Yapay zeka ile akıllı şehirler

Dokuzyüz çalışanı olan bir şirketin yetkilileri belediyeden kiraladıkları işyerlerinin kira ve masrafların artması sebebiyle belediye başkanına gittiler. Bu şartlarda artık bu şehirde kalamayacaklarını, yüksek gelirli 900 çalışanını da alıp artık başka bir şehre taşınacaklarını ve işlerine orada devam edeceklerini söylediler. Belediye başkanı danışmanlarına dönüp “bunlar için birşey yapabilir miyiz?” diye sordu. Başkanın danışmanları akraba ve tanıdık değil, yapay zeka ve büyük veri kullanarak akıllı şehirler tasarlayan veri bilimcileri idi. Şehrin adı da Los Angeles en batısında bulunan, sahilleriyle ünlü Santa Monica idi.

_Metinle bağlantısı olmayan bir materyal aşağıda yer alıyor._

(** X12: a 200 answer whose [states] is null, which is what the feed
    sends for an empty sky, makes the subscriber's turn end in the
    [except] clause: one error line, no message, no cooldown record
    touched. *)
Theorem monitor_area_null_states
    (w : world) (chat : Z) (a : area) (data : json) (st : bot) :
  requests_get w (tick st) a = HttpResponse 200 (Ok data) →
  truthy data = true →
  py_get data "states" (JArr []) = Ok JNull →
  monitor_area w chat a st =
    (Ok tt, Bot (table st) (monitoring_areas st) (notified_flights st)
                (LogError (ErrorMonitoringArea chat TypeError) :: HttpGet a :: trace st)
                (S (tick st))).
Proof.
  intros Hget Htruthy Hstates.
  unfold monitor_area, get_flights_in_area, logger_error. unfold_M. simpl.
  rewrite Hget. simpl. rewrite Htruthy, Hstates. reflexivity.
Qed.

Lemma monitor_area_null_states_witness :
  monitor_area uneven_world 2 (Area (Finite 1) (Finite (-1)) (Finite 11) (Finite 9) 2)
    initial_bot =
    (Ok tt, Bot ∅ [] ∅
       [LogError (ErrorMonitoringArea 2 TypeError);
        HttpGet (Area (Finite 1) (Finite (-1)) (Finite 11) (Finite 9) 2)] 1).
Proof.
  rewrite (monitor_area_null_states uneven_world 2
             (Area (Finite 1) (Finite (-1)) (Finite 11) (Finite 9) 2)
             (JObj [("states", JNull)]) initial_bot); reflexivity.
Defined.

Lemma monitor_cycle_returns w st : ∃ st', monitor_cycle w st = (Ok tt, st').
Proof.
  unfold monitor_cycle.
  rewrite (try_except_bind_run Bot.get _ _ st st st) by done.
  destruct (length (monitoring_areas st) =? 0)%nat.
  - unfold sleep. unfold_M. simpl. by eexists.
  - rewrite (try_except_bind_run _ _ _ _ _ _ (for_each_monitor_area_run w _ st)).
    unfold sleep, now. unfold_M. simpl. by eexists.
Qed.

(** X13: the loop survives any number of passes: [monitor_flights] run
    for [n] passes returns normally, and the stored areas and the set of
    monitored subscribers are at the end what they were at the start. *)
Theorem monitor_flights_never_raises (w : world) (n : nat) (st : bot) :
  ∃ st', monitor_flights w n st = (Ok tt, st') ∧
         table st' = table st ∧ monitoring_areas st' = monitoring_areas st.
Proof.
  unfold monitor_flights, logger_info.
  assert (∀ st0, ∃ st', monitor_passes w n st0 = (Ok tt, st') ∧
            table st' = table st0 ∧ monitoring_areas st' = monitoring_areas st0) as Hpasses.
  { induction n as [|n IH]; intros st0; simpl.
    - by exists st0.
    - destruct (monitor_cycle_returns w st0) as [st1 Hrun].
      destruct (confined_monitor_cycle w st0) as (_ & Ht & Hm).
      rewrite Hrun in Ht, Hm. simpl in Ht, Hm.
      destruct (IH st1) as (st2 & Hrest & Ht2 & Hm2).
      exists st2. unfold_M. rewrite Hrun. split; [done|]. split; congruence. }
  unfold_M. simpl.
  destruct (Hpasses (Bot (table st) (monitoring_areas st) (notified_flights st)
                         (LogInfo StartingLoop :: trace st) (tick st)))
    as (st' & Hrun & Ht & Hm).
  by exists st'.
Qed.

(** ** Setting an area and starting *)

(** X14: an area that was saved is the area that gets monitored: after
    [save_user_area] for a subscriber, [start_user_monitoring] puts
    exactly the saved box under the subscriber's key, whether or not the
    reply is delivered. *)
Theorem save_then_start_monitors_saved_box
    (w : world) (chat : Z) (n s e x : pyfloat) (st : bot) :
  let saved := (save_user_area w chat n s e x st).2 in
  Dict.get chat (monitoring_areas (start_user_monitoring w chat saved).2)
  = Some (Area n s e x chat).
Proof.
  unfold save_user_area, start_user_monitoring, bot_send_message, logger_info,
    select_active_area.
  unfold_M. simpl. rewrite lookup_insert_eq. simpl.
  case_match; simpl; apply DictFacts.get_set_eq.
Qed.

(** ** The command handlers *)

Ltac unfold_H :=
  unfold mbind, mret, H_bind, H_ret, Svc.bind, Svc.ret, Svc.try_except, Svc.lift,
    Svc.get, Svc.run, Svc.record_reply, Svc.log_error in *.

(** A reply, delivered or not, changes nothing in the bot but [tick]. *)
Lemma send_reply_core rt chat r s :
  core (send_reply rt chat r s).2 =
    Bot (table (core s)) (monitoring_areas (core s)) (notified_flights (core s))
        (trace (core s)) (S (tick (core s))).
Proof. unfold send_reply. unfold_H. unfold_M. reflexivity. Qed.

Lemma send_reply_failure rt chat r s f :
  (send_reply rt chat r s).1 = Failed f →
  ∃ e, f = EngineError e ∧ reply_result rt (tick (core s)) chat r = Raise e.
Proof.
  unfold send_reply. unfold_H. unfold_M. simpl.
  destruct (reply_result rt (tick (core s)) chat r) as [u|e]; simpl; [done|].
  intros [= <-]. by exists e.
Qed.

Section keeps_areas.
Context {A B : Type}.

Lemma keeps_areas_ret (a : A) : keeps_areas (mret a : H A).
Proof. by intros s. Qed.

Lemma keeps_areas_lift (r : outcome A) : keeps_areas (Svc.lift r).
Proof. by intros s. Qed.

Lemma keeps_areas_bind (m : H A) (f : A → H B) :
  keeps_areas m → (∀ a, keeps_areas (f a)) → keeps_areas (m ≫= f).
Proof.
  intros Hm Hf s. unfold_H. destruct (Hm s) as [Ht Hd].
  destruct (m s) as [[a|e] s1]; simpl in *; [|done].
  destruct (Hf a s1) as [Ht' Hd']. split; congruence.
Qed.

Lemma keeps_areas_try_except (m : H A) (h : failure → H A) :
  keeps_areas m → (∀ e, keeps_areas (h e)) → keeps_areas (Svc.try_except m h).
Proof.
  intros Hm Hh s. unfold_H. destruct (Hm s) as [Ht Hd].
  destruct (m s) as [[a|e] s1]; simpl in *; [done|].
  destruct (Hh e s1) as [Ht' Hd']. split; congruence.
Qed.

Bu veri bilimcileri şirketin verilerini analiz ettiler ve birkaç gün sonra şirket yetkilileri ile buluştular ve bazı tavsiyelerde bulundular. Şirketin internet ve IP telefonları için kullandığı servisi iptal ettirip belediyenin sağladığı çoğu bedava, fiber optik genişbant internete geçerlerse yıllık 100 bin doların üzerinde kâr edeceklerini söylediler. Çünkü belediye akıllı şehir projesiyle bütün sokakları fiber optik kablolarla donatmış ve trafik lambalarının üzerine de kablosuz internet routerları yerleştirmişti. Bu şehirde yaşayan herkes belediyenin sağladığı bedava internet sayesinde her köşeden telefonlarının veri limitini kullanmadan rahatça internete bağlanabiliyorlar. Fiber optik kablolar ışık hızında veri ilettiği için bağlanma hızları da çok yüksek.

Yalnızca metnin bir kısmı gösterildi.